Photo: iStock

International initiative for research on the impact of gut bacteria


Can gut bacteria cause obesity, type 2 diabetes and cardiovascular disease? This is the core question of an international research initiative involving the University of Gothenburg, based in Denmark and supported by money from the Novo Nordisk Foundation.

The Novo Nordisk Foundation has decided to grant DKK 150 million (USD 22 million) for the initial phase of the Microbiome Health Initiative, a virtual research center based at the Technical University of Denmark, DTU, north of Copenhagen.

The initiative will be led by Fredrik Bäckhed, Professor of Molecular Medicine at the Sahlgrenska Academy at the University of Gothenburg, together with co-leader Tine Rask Licht, Professor and Head of Research at DTU within the field of Nutrition, Microbes and Health.

The University of Gothenburg will be associated with the initiative, along with a handful of universities and hospitals in Denmark and beyond. The aim of making the initiative virtual is to include very prominent research groups within the field.

Causality and treatment

Over the past two decades, Fredrik Bäckhed's research team has been involved in demonstrating that the composition of the gut bacteria is altered in individuals with cardiometabolic diseases such as obesity, type 2 diabetes and cardiovascular disease.

The team has also been able to show that the altered gut microbiota produces various molecules that may contribute to the disease progression. The Microbiome Health Initiative will focus on collaborative research to study causality, with a planned start this fall and until 2028.

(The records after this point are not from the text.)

(* ===== verification/Failover.v ===== *)
(** A backup that takes over: the iterations of the worker of [src/worker.c]
    that empty the log a backup collected, and the promotion at their end. *)
From S2P Require Import Prelude CLib Iface Util Fifo Control Db Storage Replica Server Worker.
From S2P Require MsgLog.

(** * Emptying the log *)

(** [n] iterations of the outer loop of [run]. *)
Fixpoint run_n {Q} `{FifoLog Q client_ctx_t} hn hc (fuel : nat) (prio : log_msg_type) (n : nat)
    (w : replica Q) : outcome (replica Q) :=
  match n with
  | O => Ret w
  | S n => w ← run hn hc fuel prio w; run_n hn hc fuel prio n w
  end.

(** The requests [l] one after the other. *)
Fixpoint exec_all {Q} (h : client_ctx_t -> replica Q -> outcome (replica Q)) (l : list client_ctx_t)
    (w : replica Q) : outcome (replica Q) :=
  match l with
  | [] => Ret w
  | c :: l => w ← h c w; exec_all h l w
  end.

Lemma run_n_app {Q} `{FifoLog Q client_ctx_t} hn hc fuel prio n m (w : replica Q) :
  run_n hn hc fuel prio (n + m) w = (w ← run_n hn hc fuel prio n w; run_n hn hc fuel prio m w).
Proof.
  revert w. induction n as [|n IH]; intros w; cbn [run_n plus]; [done|].
  destruct (run hn hc fuel prio w); [|done..]. rewrite !bind_ret_l. apply IH.
Qed.

Lemma exec_all_app {Q} h l1 l2 (w : replica Q) :
  exec_all h (l1 ++ l2) w = (w ← exec_all h l1 w; exec_all h l2 w).
Proof.
  revert w. induction l1 as [|c l1 IH]; intros w; cbn [exec_all app]; [done|].
  destruct (h c w); [|done..]. rewrite !bind_ret_l. apply IH.
Qed.

Section Drain.
Context {Q : Type} `{FifoLog Q client_ctx_t}.
Variables hn hc : client_ctx_t -> replica Q -> outcome (replica Q).
Variable fuel : nat.

(** The worker takes requests. *)
Definition steady (w : replica Q) : Prop := awake w /\ get_state (r_ctl w) <> QUIESCE.

Hypothesis hn_frame : log_frame hn.
Hypothesis hn_steady : forall c w w', steady w -> hn c w = Ret w' -> steady w'.

Lemma steady_log q w : steady w -> steady (set_r_log q w).
Proof. intros [[H1 H2 H3] Hs]. by split; [constructor|]. Qed.

Lemma exec_all_log l q w :
  exec_all hn l (set_r_log q w) = (w' ← exec_all hn l w; Ret (set_r_log q w')).
Proof using hn_frame.
  revert w. induction l as [|c l IH]; intros w; cbn [exec_all]; [done|].
  rewrite hn_frame. destruct (hn c w) as [w1| | |]; [|done..]. rewrite !bind_ret_l. apply IH.
Qed.

(** The first requests of the log, whatever is behind them. *)
Lemma drain_prefix l l' : forall w a, lq_rep (r_log w) a -> steady w -> normal_msgs a = l ++ l' ->
  exists q, lq_rep q (set_msgs NORMAL l' a)
    /\ run_n hn hc fuel NORMAL (length l) w = (w' ← exec_all hn l w; Ret (set_r_log q w')).
Proof using hn_frame hn_steady.
  induction l as [|c l IH]; intros w a Hr Hw Hl; cbn [run_n exec_all length].
  - exists (r_log w). rewrite bind_ret_l. split; [|by destruct w].
    destruct a. simpl in *. by rewrite <- Hl.
  - destruct (run_take hn hc fuel w a c (l ++ l') Hr (proj1 Hw) Hl (proj2 Hw)) as (q1 & Hq1 & ->).
    rewrite hn_frame. destruct (hn c w) as [w1| | |] eqn:Ew.
    2-4: destruct (IH (set_r_log q1 w) _ Hq1 (steady_log q1 w Hw) eq_refl) as (q & Hq & _); by exists q.
    rewrite !bind_ret_l.
    destruct (IH (set_r_log q1 w1) _ Hq1 (steady_log q1 w1 (hn_steady c w w1 Hw Ew)) eq_refl)
      as (q & Hq & E). exists q. split; [exact Hq|]. rewrite E, exec_all_log.
    by destruct (exec_all hn l w1).
Qed.

Lemma drain l w a : lq_rep (r_log w) a -> steady w -> normal_msgs a = l ->
  exists q, lq_rep q (set_msgs NORMAL [] a)
    /\ run_n hn hc fuel NORMAL (length l) w = (w' ← exec_all hn l w; Ret (set_r_log q w')).
Proof using hn_frame hn_steady. intros Hr Hw <-. apply drain_prefix; [done..|]. by rewrite app_nil_r. Qed.

Lemma exec_all_steady l : forall w w', steady w -> exec_all hn l w = Ret w' -> steady w'.
Proof using hn_steady.
  induction l as [|c l IH]; intros w w' Hw; cbn [exec_all]; [by intros [= <-]|].
  destruct (hn c w) as [w1| | |] eqn:E; [|done..]. rewrite bind_ret_l. intros E1.
  apply (IH w1); [by eapply hn_steady|done].
Qed.
End Drain.

(** * The requests of a backlog *)

Section Backlog.
Context {Q : Type} `{FifoLog Q client_ctx_t}.
Variable malloc : nat -> option data_point.
Hypothesis malloc_sized : malloc_ok malloc.
Hypothesis malloc_some : forall n, is_Some (malloc n).
Variable sha1 : bytes -> option bytes.
Variable sfuel : nat.

(** The requests that change the table and always return: additions whose task
    fits the hashed range, and removals. *)
Definition task_change (c : client_ctx_t) : Prop :=
  (msg_type (req c) = MSG_ADD /\ zlen (task (req c)) = TASK_LENGTH
   /\ 0 <= task_len (req c) <= TASK_LENGTH - 5)
  \/ msg_type (req c) = MSG_REMOVE.

Lemma task_change_returns c s : task_change c -> db_wf s ->
  exists r c' s', handle_storage malloc sha1 sfuel c s = Ret (r, c', s') /\ db_wf s'.
Proof using malloc_sized malloc_some.
  intros [(Ht & Hz & Hl)|Ht] Hw.
  - unfold handle_storage. cbv zeta. rewrite Ht. simpl Z.eqb. cbv iota.
    destruct (generate_key sha1 (task (req c)) (client_id c) (task_len (req c))) as [k| | |] eqn:Ek.
    2-4: unfold generate_key in Ek; case_if; [zbool; lia|by destruct (sha1 _)].
    rewrite bind_ret_l. pose proof (generate_key_range _ _ _ _ _ Ek) as Hk.
    assert (exists r s1, hash_table_insert malloc k (task (req c)) (task_len (req c)) s = Ret (r, s1))
      as (r & s1 & E).
    { destruct (insert_cases malloc malloc_sized k (task (req c)) (task_len (req c)) s Hw Hk (proj1 Hl))
        as [[_ E]|[(_ & _ & E)|[(_ & [?|?] & _)|(_ & _ & _ & g & s1 & _ & E & _)]]]; eauto;
        unfold TASK_LENGTH, MAX_DATA_LEN in *; lia. }
    pose proof (insert_wf _ _ _ _ _ _ _ malloc_sized Hw Hk (proj1 Hl) E) as [Hw1 _].
    rewrite E, bind_ret_l. by eexists _, _, s1.
  - destruct (handle_remove malloc sha1 sfuel c s Hw Ht) as (s' & E & Hw' & _). by eexists _, _, s'.
Qed.

Lemma execute_steady c (w w' : replica Q) : steady w -> execute_msg malloc sha1 sfuel c w = Ret w' ->
  steady w'.
Proof.
  intros [[Hk Hp Hs] Hq] E. destruct (execute_msg_storage _ _ _ _ _ _ E) as (r & c' & d & Ed).
  destruct (execute_msg_eq malloc sha1 sfuel c w r c' d Hk Ed) as (w2 & E2 & K & _ & _ & P & _).
  rewrite E in E2. injection E2 as <-. unfold steady.
  assert (ctl_ok (exec_ctl c (r_ctl w)) /\ should_nrl_thrd_sleep (exec_ctl c (r_ctl w)) = false
          /\ get_state (exec_ctl c (r_ctl w)) <> QUIESCE) as (H1 & H2 & H3).
  { unfold exec_ctl. destruct (is_preprimary (r_ctl w)) eqn:Ep; [|done].
    destruct (negb (is_backlog c)); [|done]. split; [by apply promote_eq|]. split; [|done].
    unfold should_nrl_thrd_sleep. by rewrite andb_false_r. }
  split; [|by rewrite K]. constructor; [by rewrite K|by rewrite P|by rewrite K].
Qed.

(** A backlog is executed without promoting the replica. *)
Lemma exec_backlog l : forall (w : replica Q), ctl_ok (r_ctl w) -> db_wf (r_db w) ->
  Forall task_change l -> Forall (fun c => is_backlog c = true) l ->
  exists w', exec_all (execute_msg malloc sha1 sfuel) l w = Ret w'
    /\ r_ctl w' = r_ctl w /\ db_wf (r_db w') /\ is_prune w' = is_prune w.
Proof using malloc_sized malloc_some.
  induction l as [|c l IH]; intros w Hk Hw Hc Hb; cbn [exec_all]; [by exists w|].
  apply Forall_cons_1 in Hc as [Hc Hl]. apply Forall_cons_1 in Hb as [Hb Hbl].
  destruct (task_change_returns c (r_db w) Hc Hw) as (r & c' & d & Ed & Hd).
  destruct (execute_msg_eq malloc sha1 sfuel c w r c' d Hk Ed) as (w1 & -> & K & D & _ & P & _).
  unfold exec_ctl in K. rewrite Hb, andb_false_r in K. rewrite bind_ret_l.
  destruct (IH w1) as (w' & E & K' & Hw' & P'); [by rewrite K|by rewrite D|done|done|].
  exists w'. split; [exact E|]. by rewrite K', K, P', P.
Qed.
End Backlog.

(** A backup that is made the primary first works off its backlog. Let a
    pre-primary hold the additions and removals [l] in its log, all logged while
    it was a backup. Then [length l] iterations of its worker execute exactly
    these requests in the order they were logged, leave the log empty and the
    replica a pre-primary with a well-formed table; the next iteration makes it
    the primary, with the checkpoint thread running. *)
Theorem failover_drains_backlog {Q} `{FifoLog Q client_ctx_t} malloc sha1 sfuel hc fuel
    (w : replica Q) a l :
  malloc_ok malloc -> (forall n, is_Some (malloc n)) -> db_wf (r_db w) ->
  ctl_ok (r_ctl w) -> is_preprimary (r_ctl w) = true -> is_prune w = 0 ->
  lq_rep (r_log w) a -> normal_msgs a = l ->
  Forall task_change l -> Forall (fun c => is_backlog c = true) l ->
  exists w' q q', exec_all (execute_msg malloc sha1 sfuel) l w = Ret w'
    /\ lq_rep q (set_msgs NORMAL [] a) /\ lq_rep q' (set_msgs NORMAL [] a)
    /\ run_n (execute_msg malloc sha1 sfuel) hc fuel NORMAL (length l) w = Ret (set_r_log q w')
    /\ is_preprimary (r_ctl w') = true /\ db_wf (r_db w') /\ is_prune w' = 0
    /\ run_n (execute_msg malloc sha1 sfuel) hc fuel NORMAL (length l + 1) w
       = Ret (set_r_log q' (set_r_ctl (promoted (r_ctl w)) w'))
    /\ state (promoted (r_ctl w)) = PASSIVE_PRIMARY /\ is_Some (chk_thread (promoted (r_ctl w))).
Proof.
  intros Hm Hs Hw Hk Hp Hprune Hr Hl Hc Hb.
  assert (steady w) as Hst.
  { unfold is_preprimary, get_mode, get_state in Hp. zbool.
    split; [constructor; [done|done|]|]; unfold should_nrl_thrd_sleep, get_mode, get_state; enum_lia. }
  destruct (exec_backlog malloc Hm Hs sha1 sfuel l w Hk Hw Hc Hb) as (w' & E & K & Hw' & P).
  destruct (drain (execute_msg malloc sha1 sfuel) hc fuel (execute_msg_frame malloc sha1 sfuel)
    (execute_steady malloc sha1 sfuel) l w a Hr Hst Hl) as (q & Hq & En).
  rewrite E, bind_ret_l in En.
  destruct (run_idle (execute_msg malloc sha1 sfuel) hc fuel (set_r_log q w') _ Hq) as (q' & Hq' & Ei).
  { destruct Hst as [[? ? ?] ?]. constructor; simpl; rewrite ?K, ?P; done. }
  { done. }
  exists w', q, q'. do 4 (split; [done|]). rewrite K. split; [done|]. split; [done|]. split; [by rewrite P|].
  split; [|done]. rewrite run_n_app, En, bind_ret_l. cbn [run_n]. rewrite Ei, bind_ret_l.
  simpl r_ctl. by rewrite K, Hp.
Qed.

(** A pre-primary whose backlog adds a task and removes it again. *)
Definition preprimary_ctl : ctl :=
  match handle_rep_msg preprimary_msg ctl_init with Ret k => k | _ => ctl_init end.
Definition demo_backlog : list client_ctx_t :=
  map (set_is_backlog true) [bread_add 3; task_request MSG_REMOVE 3 bread_key []].

Lemma failover_drains_backlog_witness :
  exists q0 w w', run_n (execute_msg dirty_malloc demo_sha1 1) (fun _ => Ret) 9 NORMAL 3
      (set_r_ctl preprimary_ctl (set_r_log q0 (replica_init demo_log))) = Ret w'
    /\ exec_all (execute_msg dirty_malloc demo_sha1 1) demo_backlog
         (set_r_ctl preprimary_ctl (set_r_log q0 (replica_init demo_log))) = Ret w
    /\ r_db w' = r_db w /\ state (r_ctl w') = PASSIVE_PRIMARY.
Proof.
  destruct (impl_run_spec (map put_normal demo_backlog) demo_log (abs_init 50 50)) as (q0 & _ & Hq0);
    [apply MsgLog.log_rep_init|].
  destruct (failover_drains_backlog dirty_malloc demo_sha1 1 (fun _ => Ret) 9
    (set_r_ctl preprimary_ctl (set_r_log q0 (replica_init demo_log)))
    (spec_run (map put_normal demo_backlog) (abs_init 50 50)).2 demo_backlog)
    as (w' & q & q' & E & _ & _ & _ & Hp & _ & _ & E2 & Hs & _).
  - apply dirty_malloc_ok.
  - intros n. by eexists.
  - apply hash_table_init_wf.
  - apply ctl_reachable_ok. eapply rtc_l; [by eapply (step_rep_msg preprimary_msg)|apply rtc_refl].
  - by vm_compute.
  - done.
  - exact Hq0.
  - by vm_compute.
  - constructor; [left; split; [done|split; [by vm_compute|by vm_compute]]|].
    constructor; [by right|constructor].
  - by repeat constructor.
  - eexists q0, w', _. split; [exact E2|]. split; [exact E|]. split; [done|exact Hs].
Defined.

Fredrik Bäckhed, Institute of Medicine, Sahlgrenska Academy at the University of Gothenburg.
Photo: Johan Wingborg

“It is now time to investigate whether the altered gut microbiota causes or contributes to cardiovascular disease and diabetes in humans. We know that there is a correlation, but there are no studies that show a causality in humans,” says Fredrik Bäckhed.

“Once we have this knowledge, the next step is to find and develop new strategies to treat or prevent these important diseases. Such new strategies will be based on modifications of our gut microbiome, for example by adding new bacteria or dietary components,” says Professor Tine Rask Licht at DTU.

The evaluation of the initial phase of the initiative will determine its continuation in the form of a second phase, planned for 2026-2030, and if so, with additional funding. This would involve intervention studies in humans and investment in infrastructure to support the development of microbes, metabolites or targeted supplements for therapeutic purposes.

International coordination and strength

The foundation expresses strong confidence in the Microbiome Health Initiative. Birgitte Holst is Director of Medical Scientific Research at the Novo Nordisk Foundation:

“If the initiative succeeds in establishing a causality between the microbiome and cardiometabolic diseases, it could lead to a whole new set of tools to manage these devastating diseases, and help solve a major global healthcare challenge,” she said in a statement.

Fredrik Bäckhed, who will remain in his role at the University of Gothenburg, in parallel with a part-time managerial position of the Microbiome Health Initiative, sees great advantages in the arrangement.

“For us in Gothenburg, it is a fantastic opportunity to do this. The project's multidisciplinary approach allows us to coordinate the research of several strong international research groups to develop the most promising treatment concepts,” he says.